[Stored data]
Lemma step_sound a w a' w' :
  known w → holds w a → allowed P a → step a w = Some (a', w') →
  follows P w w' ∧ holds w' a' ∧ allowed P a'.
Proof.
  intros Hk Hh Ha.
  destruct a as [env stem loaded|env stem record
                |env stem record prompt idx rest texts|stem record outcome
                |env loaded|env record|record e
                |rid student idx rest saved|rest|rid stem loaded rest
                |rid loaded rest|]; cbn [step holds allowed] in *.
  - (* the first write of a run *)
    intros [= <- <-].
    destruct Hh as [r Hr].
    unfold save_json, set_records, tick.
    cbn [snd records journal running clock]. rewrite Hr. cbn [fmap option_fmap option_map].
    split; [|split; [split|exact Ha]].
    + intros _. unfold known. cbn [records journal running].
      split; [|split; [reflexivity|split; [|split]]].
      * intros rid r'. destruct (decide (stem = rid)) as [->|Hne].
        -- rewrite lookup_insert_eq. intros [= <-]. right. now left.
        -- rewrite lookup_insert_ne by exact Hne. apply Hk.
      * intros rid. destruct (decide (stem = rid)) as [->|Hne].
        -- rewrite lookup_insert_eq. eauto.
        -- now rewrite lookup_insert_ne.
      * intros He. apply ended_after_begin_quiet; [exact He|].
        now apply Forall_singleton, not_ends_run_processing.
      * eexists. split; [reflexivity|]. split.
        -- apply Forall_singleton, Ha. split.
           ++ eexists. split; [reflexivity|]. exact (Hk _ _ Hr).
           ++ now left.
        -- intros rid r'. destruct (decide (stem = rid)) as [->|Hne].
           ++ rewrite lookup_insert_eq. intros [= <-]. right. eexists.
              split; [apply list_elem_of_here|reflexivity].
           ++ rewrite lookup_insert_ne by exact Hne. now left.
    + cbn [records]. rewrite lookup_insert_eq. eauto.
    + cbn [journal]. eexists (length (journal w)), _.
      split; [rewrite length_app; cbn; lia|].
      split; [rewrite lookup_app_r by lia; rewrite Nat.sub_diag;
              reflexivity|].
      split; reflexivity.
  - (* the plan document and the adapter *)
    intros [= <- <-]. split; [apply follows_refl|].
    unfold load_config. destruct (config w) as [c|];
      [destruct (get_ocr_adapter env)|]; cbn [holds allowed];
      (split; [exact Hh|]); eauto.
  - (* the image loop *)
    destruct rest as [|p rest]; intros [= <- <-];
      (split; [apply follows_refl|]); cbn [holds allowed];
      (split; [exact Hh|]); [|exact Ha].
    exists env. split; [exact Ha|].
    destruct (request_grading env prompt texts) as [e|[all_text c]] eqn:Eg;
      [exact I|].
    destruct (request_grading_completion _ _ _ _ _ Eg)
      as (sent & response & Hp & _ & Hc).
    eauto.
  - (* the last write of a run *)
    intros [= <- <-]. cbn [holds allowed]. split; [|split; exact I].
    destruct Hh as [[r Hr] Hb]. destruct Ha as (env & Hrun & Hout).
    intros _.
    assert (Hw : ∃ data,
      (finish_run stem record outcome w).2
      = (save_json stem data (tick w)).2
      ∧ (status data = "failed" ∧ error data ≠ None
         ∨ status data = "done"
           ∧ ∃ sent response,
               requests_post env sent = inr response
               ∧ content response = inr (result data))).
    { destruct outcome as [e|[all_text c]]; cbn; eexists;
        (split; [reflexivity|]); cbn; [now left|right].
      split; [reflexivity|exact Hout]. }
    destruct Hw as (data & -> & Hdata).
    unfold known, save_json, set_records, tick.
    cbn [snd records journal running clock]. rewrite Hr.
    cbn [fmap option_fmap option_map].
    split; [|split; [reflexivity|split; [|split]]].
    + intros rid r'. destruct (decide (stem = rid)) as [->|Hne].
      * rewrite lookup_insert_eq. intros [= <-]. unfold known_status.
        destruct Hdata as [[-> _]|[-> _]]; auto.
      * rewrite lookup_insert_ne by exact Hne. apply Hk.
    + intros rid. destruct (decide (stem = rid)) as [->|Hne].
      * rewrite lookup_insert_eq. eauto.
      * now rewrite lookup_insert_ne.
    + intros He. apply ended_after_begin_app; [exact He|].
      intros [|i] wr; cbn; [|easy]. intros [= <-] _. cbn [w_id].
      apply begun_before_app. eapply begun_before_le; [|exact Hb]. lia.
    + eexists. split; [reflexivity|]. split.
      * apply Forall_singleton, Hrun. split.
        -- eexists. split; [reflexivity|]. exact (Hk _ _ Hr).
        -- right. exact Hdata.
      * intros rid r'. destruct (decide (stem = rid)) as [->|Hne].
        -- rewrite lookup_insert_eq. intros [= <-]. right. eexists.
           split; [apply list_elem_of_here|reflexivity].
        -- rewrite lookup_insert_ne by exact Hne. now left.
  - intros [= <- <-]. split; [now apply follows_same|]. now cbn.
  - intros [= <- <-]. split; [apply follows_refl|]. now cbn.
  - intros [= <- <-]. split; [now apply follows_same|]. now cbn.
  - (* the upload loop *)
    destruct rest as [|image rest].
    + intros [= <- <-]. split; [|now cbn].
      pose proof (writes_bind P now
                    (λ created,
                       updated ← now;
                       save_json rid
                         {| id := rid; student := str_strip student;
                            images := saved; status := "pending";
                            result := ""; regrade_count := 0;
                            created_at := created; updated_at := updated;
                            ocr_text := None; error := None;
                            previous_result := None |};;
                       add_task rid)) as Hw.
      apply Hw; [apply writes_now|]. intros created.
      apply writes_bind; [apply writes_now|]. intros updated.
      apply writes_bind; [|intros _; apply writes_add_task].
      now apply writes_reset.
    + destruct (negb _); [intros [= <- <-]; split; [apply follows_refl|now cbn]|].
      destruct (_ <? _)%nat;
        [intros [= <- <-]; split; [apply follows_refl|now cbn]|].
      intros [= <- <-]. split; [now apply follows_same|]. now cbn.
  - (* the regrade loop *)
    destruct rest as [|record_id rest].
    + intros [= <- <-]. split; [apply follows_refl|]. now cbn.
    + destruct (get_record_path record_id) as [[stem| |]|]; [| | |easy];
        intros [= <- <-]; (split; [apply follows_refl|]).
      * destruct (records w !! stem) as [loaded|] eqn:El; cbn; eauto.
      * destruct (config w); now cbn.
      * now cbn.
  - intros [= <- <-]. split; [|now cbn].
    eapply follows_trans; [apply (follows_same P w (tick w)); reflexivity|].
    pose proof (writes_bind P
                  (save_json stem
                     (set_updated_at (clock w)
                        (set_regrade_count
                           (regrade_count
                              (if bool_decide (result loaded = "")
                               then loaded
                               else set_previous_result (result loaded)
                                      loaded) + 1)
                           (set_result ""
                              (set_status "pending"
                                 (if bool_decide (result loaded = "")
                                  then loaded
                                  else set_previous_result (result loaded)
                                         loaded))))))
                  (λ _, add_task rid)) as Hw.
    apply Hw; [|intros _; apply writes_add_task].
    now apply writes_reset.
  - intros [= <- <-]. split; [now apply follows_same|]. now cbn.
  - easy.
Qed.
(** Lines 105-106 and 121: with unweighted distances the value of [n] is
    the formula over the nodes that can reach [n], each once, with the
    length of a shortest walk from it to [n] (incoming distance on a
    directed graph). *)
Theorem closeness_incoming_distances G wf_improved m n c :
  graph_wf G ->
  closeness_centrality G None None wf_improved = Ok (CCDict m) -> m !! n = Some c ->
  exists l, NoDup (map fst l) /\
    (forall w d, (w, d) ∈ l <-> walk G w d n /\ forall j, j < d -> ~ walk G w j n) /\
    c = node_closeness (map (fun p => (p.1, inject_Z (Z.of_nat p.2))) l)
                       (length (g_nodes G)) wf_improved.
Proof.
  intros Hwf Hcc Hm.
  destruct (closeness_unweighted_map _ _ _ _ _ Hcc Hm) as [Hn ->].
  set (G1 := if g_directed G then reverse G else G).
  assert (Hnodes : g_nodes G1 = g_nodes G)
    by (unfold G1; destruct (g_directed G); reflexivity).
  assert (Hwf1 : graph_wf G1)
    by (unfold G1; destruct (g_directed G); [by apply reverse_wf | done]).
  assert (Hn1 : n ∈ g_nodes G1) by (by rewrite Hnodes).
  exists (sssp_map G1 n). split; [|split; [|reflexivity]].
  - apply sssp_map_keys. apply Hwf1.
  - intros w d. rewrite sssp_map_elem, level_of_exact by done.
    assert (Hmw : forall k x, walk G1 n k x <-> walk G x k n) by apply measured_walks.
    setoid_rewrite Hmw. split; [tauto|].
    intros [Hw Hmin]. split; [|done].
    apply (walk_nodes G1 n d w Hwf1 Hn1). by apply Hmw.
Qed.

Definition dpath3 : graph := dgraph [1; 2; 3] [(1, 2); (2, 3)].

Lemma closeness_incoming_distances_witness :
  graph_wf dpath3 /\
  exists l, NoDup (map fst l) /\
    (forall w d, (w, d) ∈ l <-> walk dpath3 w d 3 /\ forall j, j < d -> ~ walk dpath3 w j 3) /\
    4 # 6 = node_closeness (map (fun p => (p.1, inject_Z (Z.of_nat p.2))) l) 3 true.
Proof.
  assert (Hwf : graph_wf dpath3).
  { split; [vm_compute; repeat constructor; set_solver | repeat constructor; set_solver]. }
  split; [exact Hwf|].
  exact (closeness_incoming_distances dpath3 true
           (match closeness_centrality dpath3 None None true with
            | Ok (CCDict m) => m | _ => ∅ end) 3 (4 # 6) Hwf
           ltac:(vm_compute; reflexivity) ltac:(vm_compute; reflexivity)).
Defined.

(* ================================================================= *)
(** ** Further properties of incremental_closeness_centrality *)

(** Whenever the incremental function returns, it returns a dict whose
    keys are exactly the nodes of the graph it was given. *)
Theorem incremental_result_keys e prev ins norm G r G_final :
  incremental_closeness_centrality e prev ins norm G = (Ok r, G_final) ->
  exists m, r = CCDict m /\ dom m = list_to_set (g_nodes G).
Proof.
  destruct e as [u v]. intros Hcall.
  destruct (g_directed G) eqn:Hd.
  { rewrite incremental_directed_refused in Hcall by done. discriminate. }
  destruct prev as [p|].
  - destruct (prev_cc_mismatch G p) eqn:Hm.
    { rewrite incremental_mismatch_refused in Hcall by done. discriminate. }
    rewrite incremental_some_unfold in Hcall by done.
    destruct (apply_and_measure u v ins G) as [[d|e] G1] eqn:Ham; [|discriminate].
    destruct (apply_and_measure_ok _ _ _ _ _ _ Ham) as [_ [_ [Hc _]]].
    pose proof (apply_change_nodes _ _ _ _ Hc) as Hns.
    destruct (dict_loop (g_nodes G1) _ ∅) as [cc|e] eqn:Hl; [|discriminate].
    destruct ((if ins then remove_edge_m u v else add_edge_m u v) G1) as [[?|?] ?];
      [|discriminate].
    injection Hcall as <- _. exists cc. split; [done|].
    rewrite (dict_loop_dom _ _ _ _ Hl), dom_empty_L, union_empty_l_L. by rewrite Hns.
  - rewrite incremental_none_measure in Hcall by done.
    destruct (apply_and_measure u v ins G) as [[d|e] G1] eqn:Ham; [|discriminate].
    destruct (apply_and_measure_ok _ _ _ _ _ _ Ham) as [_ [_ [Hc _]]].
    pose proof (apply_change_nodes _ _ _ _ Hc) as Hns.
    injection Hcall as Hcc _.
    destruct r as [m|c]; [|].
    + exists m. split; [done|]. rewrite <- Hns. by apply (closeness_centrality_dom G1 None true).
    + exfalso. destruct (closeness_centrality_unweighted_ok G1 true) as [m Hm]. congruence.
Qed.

--

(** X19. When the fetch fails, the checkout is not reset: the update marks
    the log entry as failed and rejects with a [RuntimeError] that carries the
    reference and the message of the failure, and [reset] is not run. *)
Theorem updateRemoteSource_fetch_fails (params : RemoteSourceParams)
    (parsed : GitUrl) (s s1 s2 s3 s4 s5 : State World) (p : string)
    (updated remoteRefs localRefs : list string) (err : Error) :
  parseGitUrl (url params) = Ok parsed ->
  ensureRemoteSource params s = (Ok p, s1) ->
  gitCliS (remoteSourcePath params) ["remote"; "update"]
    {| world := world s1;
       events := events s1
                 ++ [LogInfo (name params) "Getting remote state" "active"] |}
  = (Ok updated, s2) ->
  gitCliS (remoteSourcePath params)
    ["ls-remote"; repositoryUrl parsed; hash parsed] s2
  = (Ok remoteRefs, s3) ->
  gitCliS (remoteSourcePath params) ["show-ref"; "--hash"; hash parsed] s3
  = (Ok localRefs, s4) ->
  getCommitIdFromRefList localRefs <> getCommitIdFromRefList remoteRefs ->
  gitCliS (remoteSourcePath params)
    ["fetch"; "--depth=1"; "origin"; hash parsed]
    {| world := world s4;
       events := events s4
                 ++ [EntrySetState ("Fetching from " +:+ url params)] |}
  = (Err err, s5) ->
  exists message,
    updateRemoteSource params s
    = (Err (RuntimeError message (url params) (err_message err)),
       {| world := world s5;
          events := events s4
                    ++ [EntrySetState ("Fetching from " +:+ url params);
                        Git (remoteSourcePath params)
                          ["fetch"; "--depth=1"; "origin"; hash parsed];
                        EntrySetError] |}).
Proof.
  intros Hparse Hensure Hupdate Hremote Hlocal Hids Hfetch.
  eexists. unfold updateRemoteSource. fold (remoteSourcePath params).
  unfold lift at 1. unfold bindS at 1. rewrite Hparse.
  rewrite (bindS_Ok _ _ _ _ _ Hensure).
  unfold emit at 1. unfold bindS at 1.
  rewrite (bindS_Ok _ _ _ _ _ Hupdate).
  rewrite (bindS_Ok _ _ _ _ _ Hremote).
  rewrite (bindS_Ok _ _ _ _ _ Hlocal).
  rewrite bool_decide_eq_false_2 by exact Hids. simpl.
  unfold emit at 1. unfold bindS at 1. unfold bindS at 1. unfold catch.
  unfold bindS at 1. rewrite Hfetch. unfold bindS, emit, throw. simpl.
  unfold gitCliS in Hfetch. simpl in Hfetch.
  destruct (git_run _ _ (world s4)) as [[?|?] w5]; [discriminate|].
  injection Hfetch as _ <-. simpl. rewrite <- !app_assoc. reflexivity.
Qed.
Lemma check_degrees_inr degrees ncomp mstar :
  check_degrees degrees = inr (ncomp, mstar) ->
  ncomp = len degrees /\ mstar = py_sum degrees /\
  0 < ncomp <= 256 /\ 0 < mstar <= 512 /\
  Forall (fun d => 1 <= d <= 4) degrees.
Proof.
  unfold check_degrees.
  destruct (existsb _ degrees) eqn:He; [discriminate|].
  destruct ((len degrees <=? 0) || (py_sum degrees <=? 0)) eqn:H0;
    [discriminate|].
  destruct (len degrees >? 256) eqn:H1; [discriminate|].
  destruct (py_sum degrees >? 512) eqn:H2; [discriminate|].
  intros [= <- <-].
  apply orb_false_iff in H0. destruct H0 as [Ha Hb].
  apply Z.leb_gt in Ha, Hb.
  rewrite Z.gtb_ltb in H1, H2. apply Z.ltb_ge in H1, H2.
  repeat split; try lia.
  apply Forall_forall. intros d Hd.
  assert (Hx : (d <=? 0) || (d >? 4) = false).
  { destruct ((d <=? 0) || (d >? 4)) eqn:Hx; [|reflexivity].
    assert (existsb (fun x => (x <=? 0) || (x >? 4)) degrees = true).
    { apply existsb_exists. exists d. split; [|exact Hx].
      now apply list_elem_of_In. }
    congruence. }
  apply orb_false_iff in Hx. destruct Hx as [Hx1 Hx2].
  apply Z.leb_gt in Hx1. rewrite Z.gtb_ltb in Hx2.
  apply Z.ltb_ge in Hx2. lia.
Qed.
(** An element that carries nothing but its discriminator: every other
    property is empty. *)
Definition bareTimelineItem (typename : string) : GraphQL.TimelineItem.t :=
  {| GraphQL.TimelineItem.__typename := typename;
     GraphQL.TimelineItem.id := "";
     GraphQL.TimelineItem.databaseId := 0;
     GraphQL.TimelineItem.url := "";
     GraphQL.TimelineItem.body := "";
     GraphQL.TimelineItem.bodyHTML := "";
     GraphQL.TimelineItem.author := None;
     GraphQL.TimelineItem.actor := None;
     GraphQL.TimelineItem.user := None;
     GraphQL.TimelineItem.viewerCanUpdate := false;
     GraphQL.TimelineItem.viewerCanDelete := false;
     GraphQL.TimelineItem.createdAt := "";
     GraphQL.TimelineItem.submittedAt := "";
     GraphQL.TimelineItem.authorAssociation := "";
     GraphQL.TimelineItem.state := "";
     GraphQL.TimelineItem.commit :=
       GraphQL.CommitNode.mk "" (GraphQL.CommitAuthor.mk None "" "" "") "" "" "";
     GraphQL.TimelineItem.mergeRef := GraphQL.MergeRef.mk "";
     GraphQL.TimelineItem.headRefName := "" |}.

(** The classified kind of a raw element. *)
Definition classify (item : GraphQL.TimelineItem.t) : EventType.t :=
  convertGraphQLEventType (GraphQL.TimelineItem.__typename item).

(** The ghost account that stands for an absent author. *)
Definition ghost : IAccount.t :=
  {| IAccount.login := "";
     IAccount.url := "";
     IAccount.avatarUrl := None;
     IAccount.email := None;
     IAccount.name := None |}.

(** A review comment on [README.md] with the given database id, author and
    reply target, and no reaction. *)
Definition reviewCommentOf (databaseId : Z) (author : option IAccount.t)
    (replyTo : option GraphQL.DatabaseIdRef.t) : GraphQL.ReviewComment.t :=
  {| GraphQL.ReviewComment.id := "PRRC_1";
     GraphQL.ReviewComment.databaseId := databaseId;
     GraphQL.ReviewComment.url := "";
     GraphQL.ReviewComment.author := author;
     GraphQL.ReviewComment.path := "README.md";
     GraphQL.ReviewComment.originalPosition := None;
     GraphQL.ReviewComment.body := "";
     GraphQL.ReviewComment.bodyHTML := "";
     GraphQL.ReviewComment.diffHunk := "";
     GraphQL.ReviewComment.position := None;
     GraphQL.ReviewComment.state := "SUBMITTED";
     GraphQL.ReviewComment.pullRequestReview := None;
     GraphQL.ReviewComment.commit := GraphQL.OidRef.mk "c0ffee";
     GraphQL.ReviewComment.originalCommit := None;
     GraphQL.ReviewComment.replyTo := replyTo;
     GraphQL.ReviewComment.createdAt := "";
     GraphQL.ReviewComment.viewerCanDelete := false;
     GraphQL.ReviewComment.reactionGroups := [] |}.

> [WHAT YOU NEED TO DO] Quote the data above from the line containing "rewrite (bindS_Ok _ _ _ _ _ Hupdate)." to the line containing "GraphQL.TimelineItem.__typename := typename;", inclusive, and stop.

> [WRITTEN RESPONSE]
  rewrite (bindS_Ok _ _ _ _ _ Hupdate).
  rewrite (bindS_Ok _ _ _ _ _ Hremote).
  rewrite (bindS_Ok _ _ _ _ _ Hlocal).
  rewrite bool_decide_eq_false_2 by exact Hids. simpl.
  unfold emit at 1. unfold bindS at 1. unfold bindS at 1. unfold catch.
  unfold bindS at 1. rewrite Hfetch. unfold bindS, emit, throw. simpl.
  unfold gitCliS in Hfetch. simpl in Hfetch.
  destruct (git_run _ _ (world s4)) as [[?|?] w5]; [discriminate|].
  injection Hfetch as _ <-. simpl. rewrite <- !app_assoc. reflexivity.
Qed.
Lemma check_degrees_inr degrees ncomp mstar :
  check_degrees degrees = inr (ncomp, mstar) ->
  ncomp = len degrees /\ mstar = py_sum degrees /\
  0 < ncomp <= 256 /\ 0 < mstar <= 512 /\
  Forall (fun d => 1 <= d <= 4) degrees.
Proof.
  unfold check_degrees.
  destruct (existsb _ degrees) eqn:He; [discriminate|].
  destruct ((len degrees <=? 0) || (py_sum degrees <=? 0)) eqn:H0;
    [discriminate|].
  destruct (len degrees >? 256) eqn:H1; [discriminate|].
  destruct (py_sum degrees >? 512) eqn:H2; [discriminate|].
  intros [= <- <-].
  apply orb_false_iff in H0. destruct H0 as [Ha Hb].
  apply Z.leb_gt in Ha, Hb.
  rewrite Z.gtb_ltb in H1, H2. apply Z.ltb_ge in H1, H2.
  repeat split; try lia.
  apply Forall_forall. intros d Hd.
  assert (Hx : (d <=? 0) || (d >? 4) = false).
  { destruct ((d <=? 0) || (d >? 4)) eqn:Hx; [|reflexivity].
    assert (existsb (fun x => (x <=? 0) || (x >? 4)) degrees = true).
    { apply existsb_exists. exists d. split; [|exact Hx].
      now apply list_elem_of_In. }
    congruence. }
  apply orb_false_iff in Hx. destruct Hx as [Hx1 Hx2].
  apply Z.leb_gt in Hx1. rewrite Z.gtb_ltb in Hx2.
  apply Z.ltb_ge in Hx2. lia.
Qed.
(** An element that carries nothing but its discriminator: every other
    property is empty. *)
Definition bareTimelineItem (typename : string) : GraphQL.TimelineItem.t :=
  {| GraphQL.TimelineItem.__typename := typename;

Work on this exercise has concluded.